_What you are asked to do:_ Please give back, word for word, only the lines starting at the one containing "destruct script as [|c script]; [done|]." and ending at the one containing "- by rewrite" within the material below.

[Supplied material]

Lemma wordexp_shrinks s n :
  match simple_wordexp s n with
  | (rest, out, _, _) => (length out ≤ n)%nat ∧ (s ≠ [] → (length rest < length s)%nat)
  end.
Proof.
  unfold simple_wordexp. pose proof (wordexp_loop_spec n (skip_blanks s) false None [] 0 ltac:(simpl; lia)) as H.
  pose proof (skip_blanks_length s).
  destruct (wordexp_loop _ _ _ _ _ _) as [[[rest out] tl] delim]. destruct H as (H1 & H2 & H3).
  split; [done|]. intros Hs. destruct (skip_blanks s) as [|c r] eqn:E.
  - destruct rest; simpl in *; [destruct s; simpl; [done|lia]|lia].
  - specialize (H3 ltac:(done)). lia.
Qed.

(** ** One line *)
Lemma parse_line_spec n script delim ignore args :
  (ignore = false → Forall (λ a, (length a < SCRIPT_TOKLEN)%nat) args) →
  match parse_line n script delim ignore args with
  | (rest, ignore', args') =>
      (length rest ≤ length script)%nat ∧
      (script ≠ [] → n ≠ O → delim ≠ "010"%char → (length rest < length script)%nat) ∧
      (ignore' = false → Forall (λ a, (length a < SCRIPT_TOKLEN)%nat) args')
  end.
Proof.
  revert script delim ignore args. induction n as [|n IH]; intros script delim ignore args Ha; cbn [parse_line].
  { split_and!; [done|done|done]. }
  destruct script as [|c script]; [by split_and!|].
  destruct (Ascii.eqb_spec delim "010") as [->|Hd]; [by split_and!|].
  pose proof (wordexp_shrinks (c :: script) SCRIPT_TOKLEN) as Hw.
  destruct (simple_wordexp _ _) as [[[rest out] tl] delim']. destruct Hw as [Ho Hs].
  specialize (Hs ltac:(done)).
  specialize (IH rest delim' (ignore || (length out =? SCRIPT_TOKLEN)%nat) (args ++ [out])).
  destruct (parse_line n _ _ _ _) as [[rest' ignore'] args']. destruct IH as (I1 & _ & I3).
  { intros [H1 H2%Nat.eqb_neq]%orb_false_iff. apply Forall_app. split; [by apply Ha|].
    constructor; [lia|constructor]. }
  split_and!; [lia|intros; lia|done].
Qed.

Lemma line_args_spec script :
  match line_args script with
  | (rest, ignore, args) => (script ≠ [] → (length rest < length script)%nat) ∧
      (ignore = false → Forall (λ a, (length a < SCRIPT_TOKLEN)%nat) args)
  end.
Proof.
  unfold line_args. pose proof (parse_line_spec SCRIPT_ARGMAX script nul false [] ltac:(done)) as H.
  destruct (parse_line _ _ _ _ _) as [[rest ignore] args]. destruct H as (_ & H1 & H2).
  split; [intros; by apply H1|done].
Qed.

(** What may be started. *)
Definition command_ok (args : list (list ascii)) : Prop :=
  (∃ prog rest, args = prog :: rest ∧ String.string_of_list_ascii prog ∈ programs) ∧
  (length args < SCRIPT_ARGMAX)%nat ∧ Forall (λ a, (length a < SCRIPT_TOKLEN)%nat) args.

Lemma allowed_spec args : allowed args = true →
  ∃ prog rest, args = prog :: rest ∧ String.string_of_list_ascii prog ∈ programs.
Proof.
  unfold allowed. destruct args as [|a rest]; [done|]. intros H. exists a, rest. split; [done|].
  apply existsb_exists in H as (p & Hp & He). apply String.eqb_eq in He. rewrite He.
  by apply list_elem_of_In.
Qed.

Lemma line_command_ok script :
  match line_args script with
  | (_, ignore, args) => ∀ c, line_command ignore args = Some c → command_ok c
  end.
Proof.
  pose proof (line_args_spec script) as H. destruct (line_args script) as [[rest ignore] args].
  destruct H as [_ H]. intros c. unfold line_command. destruct ignore; [done|]. cbn [orb].
  destruct (Nat.ltb_spec (length args) 1); [done|].
  destruct (Nat.leb_spec SCRIPT_ARGMAX (length args)); [done|]. cbn [orb].
  destruct (allowed args) eqn:E; [|done]. intros [= <-].
  split_and!; [by apply allowed_spec|done|by apply H].
Qed.

(** ** The runner *)
Definition result_ok (r : script_result) : Prop :=
  Forall command_ok (sr_commands r) ∧ Z.of_nat (length (sr_stdout r)) < SCRIPT_OUTLEN.

Lemma run_command_ok exec i args r : command_ok args → result_ok r → result_ok (run_command exec i args r).
Proof.
  intros Hc [H1 H2]. unfold run_command. set (r1 := set sr_commands _ r).
  assert (Forall command_ok (sr_commands r1)) as HF by (apply Forall_app; split; [done|by constructor]).
  destruct (exec i args) as [c|]; [|by split]. split; [exact HF|].
  cbn. rewrite length_app, length_take. unfold room, SCRIPT_OUTLEN in *. cbn. lia.
Qed.

Lemma script_loop_ok exec fuel i script r :
  result_ok r → result_ok (script_loop exec fuel i script r).
Proof.
  revert i script r. induction fuel as [|fuel IH]; intros i script r Hr; [done|]. cbn [script_loop].
  destruct script as [|c script]; [done|]. destruct (_ || _); [done|].
  pose proof (line_command_ok (c :: script)) as Hc. destruct (line_args _) as [[rest ignore] args].
  destruct (line_command ignore args) as [cmd|]; [|by apply IH].
  by apply IH, run_command_ok; [apply Hc|].
Qed.

Lemma script_loop_fuel exec fuel i script r :
  (length script ≤ fuel)%nat →
  script_loop exec fuel i script r = script_loop exec (length script) i script r.
Proof.
  revert i script r. induction fuel as [fuel IH] using lt_wf_ind. intros i script r Hf.
  destruct script as [|c script]; [by destruct fuel|]. destruct fuel as [|fuel]; [simpl in Hf; lia|].
  change (length (c :: script)) with (S (length script)). cbn [script_loop]. destruct (_ || _); [done|].
  pose proof (line_args_spec (c :: script)) as Hl. destruct (line_args _) as [[rest ignore] args].
  destruct Hl as [Hl _]. specialize (Hl ltac:(done)). simpl in *.
  assert (∀ r, script_loop exec fuel (S i) rest r = script_loop exec (length script) (S i) rest r) as E.
  { intros r'. rewrite (IH fuel) by lia. destruct (decide (length script = fuel)) as [->|].
    - by rewrite (IH fuel) by lia. - symmetry. apply IH; lia. }
  destruct (line_command ignore args); apply E.
Qed.
Lemma within_ret {A} (a : A) : within (ret a).
Proof. intros p. by apply wp_ret. Qed.
Lemma within_fail {A} : within (fail (A := A)).
Proof. intros p. by apply wp_fail. Qed.
Lemma within_faulty {A} f : within (faulty (A := A) f).
Proof. intros p. by apply wp_faulty. Qed.
Lemma within_gets {A} (f : plat → A) : within (gets f).
Proof. intros p. by apply wp_gets. Qed.
Lemma within_after {A} (m : M plat A) p p1 :
  within m → R p p1 → wp m (λ _ p', R p p') (λ p', R p p') any_fault p1.
Proof.
  intros Hm H1. eapply wp_mono; [apply Hm|intros ? p2 H2|intros p2 H2|done]; by transitivity p1.
Qed.
Lemma within_bind {A B} (m : M plat A) (k : A → M plat B) : within m → (∀ a, within (k a)) → within (m ≫= k).
Proof.
  intros Hm Hk p. apply wp_bind. eapply wp_mono; [apply Hm| |done|done]. intros a p1 H1. by apply within_after.
Qed.
Lemma within_when b m : within m → within (when b m).
Proof. intros H. destruct b; [done|apply within_ret]. Qed.
Lemma within_fail_if b : within (fail_if b).
Proof. destruct b; [apply within_fail|apply within_ret]. Qed.
Lemma within_attempt {A} (m : M plat A) : within m → within (attempt m).
Proof. intros H p. apply wp_attempt. by eapply wp_mono; [apply H| | |]. Qed.
Lemma within_try {A} (m : M plat A) : within m → within (try m).
Proof. intros H p. apply wp_try. by eapply wp_mono; [apply H| | |]. Qed.
Lemma within_deref {A} (o : option A) : within (deref o).
Proof. destruct o; [apply within_ret|apply within_faulty]. Qed.
Lemma within_of_option {A} f (o : option A) : within (of_option f o).
Proof. destruct o; [apply within_ret|apply within_faulty]. Qed.
Lemma within_for_each {A} (l : list A) body : (∀ x, within (body x)) → within (for_each l body).
Proof.
  intros H p. apply (wp_for_each_inv (R p)); [done| |done]. intros x p1 _ H1. by apply within_after.
Qed.
Lemma within_fold_m {A B} (f : B → A → M plat B) l b : (∀ b x, within (f b x)) → within (fold_m f l b).
Proof.
  intros H. revert b. induction l as [|x l IH]; intros b; [apply within_ret|].
  exact (within_bind (f b x) (fold_m f l) (H b x) IH).
Qed.

(** ** The primitives *)
Lemma within_call c : allows R c → within (gnma c).
Proof. intros H p. unfold gnma, wp. destruct (gnma_do c _) as [[rc g]|f] eqn:E; [|done]. by apply H. Qed.
Lemma within_call_ok c : allows R c → within (gnma_ok c).
Proof. intros H. apply within_bind; [by apply within_call|]. intros rc. apply within_fail_if. Qed.
Lemma within_ask {A} (q : gnma_query A) old : within (ask q old).
Proof. intros p. unfold ask, wp. destruct (gnma_get q old _) as [[[rc a] g]|f] eqn:E; [|done]. by eapply pf_ask. Qed.
Lemma within_alloc : within pl_alloc.
Proof. intros p. unfold pl_alloc, wp. destruct (pl_heap p) eqn:E; [done|by eapply pf_heap]. Qed.
Lemma within_alloc_or_fail : within pl_alloc_or_fail.
Proof. apply within_bind; [apply within_alloc|]. intros b. apply within_fail_if. Qed.
Lemma within_io : within pl_io_next.
Proof. intros p. unfold pl_io_next, wp. destruct (pl_io p) eqn:E; [done|by eapply pf_io]. Qed.
Lemma within_arr_read {A} n (zero : A) a i : within (arr_read n zero a i).
Proof. unfold arr_read. case_match; [apply within_ret|apply within_faulty]. Qed.
Lemma within_arr_write {A} n (a : gmap Z A) i x : within (arr_write n a i x).
Proof. unfold arr_write. case_match; [apply within_ret|apply within_faulty]. Qed.
Lemma within_bit_test A k : within (bit_test A k).
Proof. unfold bit_test. case_match; [apply within_ret|apply within_faulty]. Qed.
Lemma within_bit_set A k : within (bit_set A k).
Proof. unfold bit_set. case_match; [apply within_ret|apply within_faulty]. Qed.
End rules.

[/Supplied material]

_Result for this exercise:_
  destruct script as [|c script]; [done|]. destruct (_ || _); [done|].
  pose proof (line_command_ok (c :: script)) as Hc. destruct (line_args _) as [[rest ignore] args].
  destruct (line_command ignore args) as [cmd|]; [|by apply IH].
  by apply IH, run_command_ok; [apply Hc|].
Qed.

Lemma script_loop_fuel exec fuel i script r :
  (length script ≤ fuel)%nat →
  script_loop exec fuel i script r = script_loop exec (length script) i script r.
Proof.
  revert i script r. induction fuel as [fuel IH] using lt_wf_ind. intros i script r Hf.
  destruct script as [|c script]; [by destruct fuel|]. destruct fuel as [|fuel]; [simpl in Hf; lia|].
  change (length (c :: script)) with (S (length script)). cbn [script_loop]. destruct (_ || _); [done|].
  pose proof (line_args_spec (c :: script)) as Hl. destruct (line_args _) as [[rest ignore] args].
  destruct Hl as [Hl _]. specialize (Hl ltac:(done)). simpl in *.
  assert (∀ r, script_loop exec fuel (S i) rest r = script_loop exec (length script) (S i) rest r) as E.
  { intros r'. rewrite (IH fuel) by lia. destruct (decide (length script = fuel)) as [->|].
    - by rewrite (IH fuel) by lia. - symmetry. apply IH; lia. }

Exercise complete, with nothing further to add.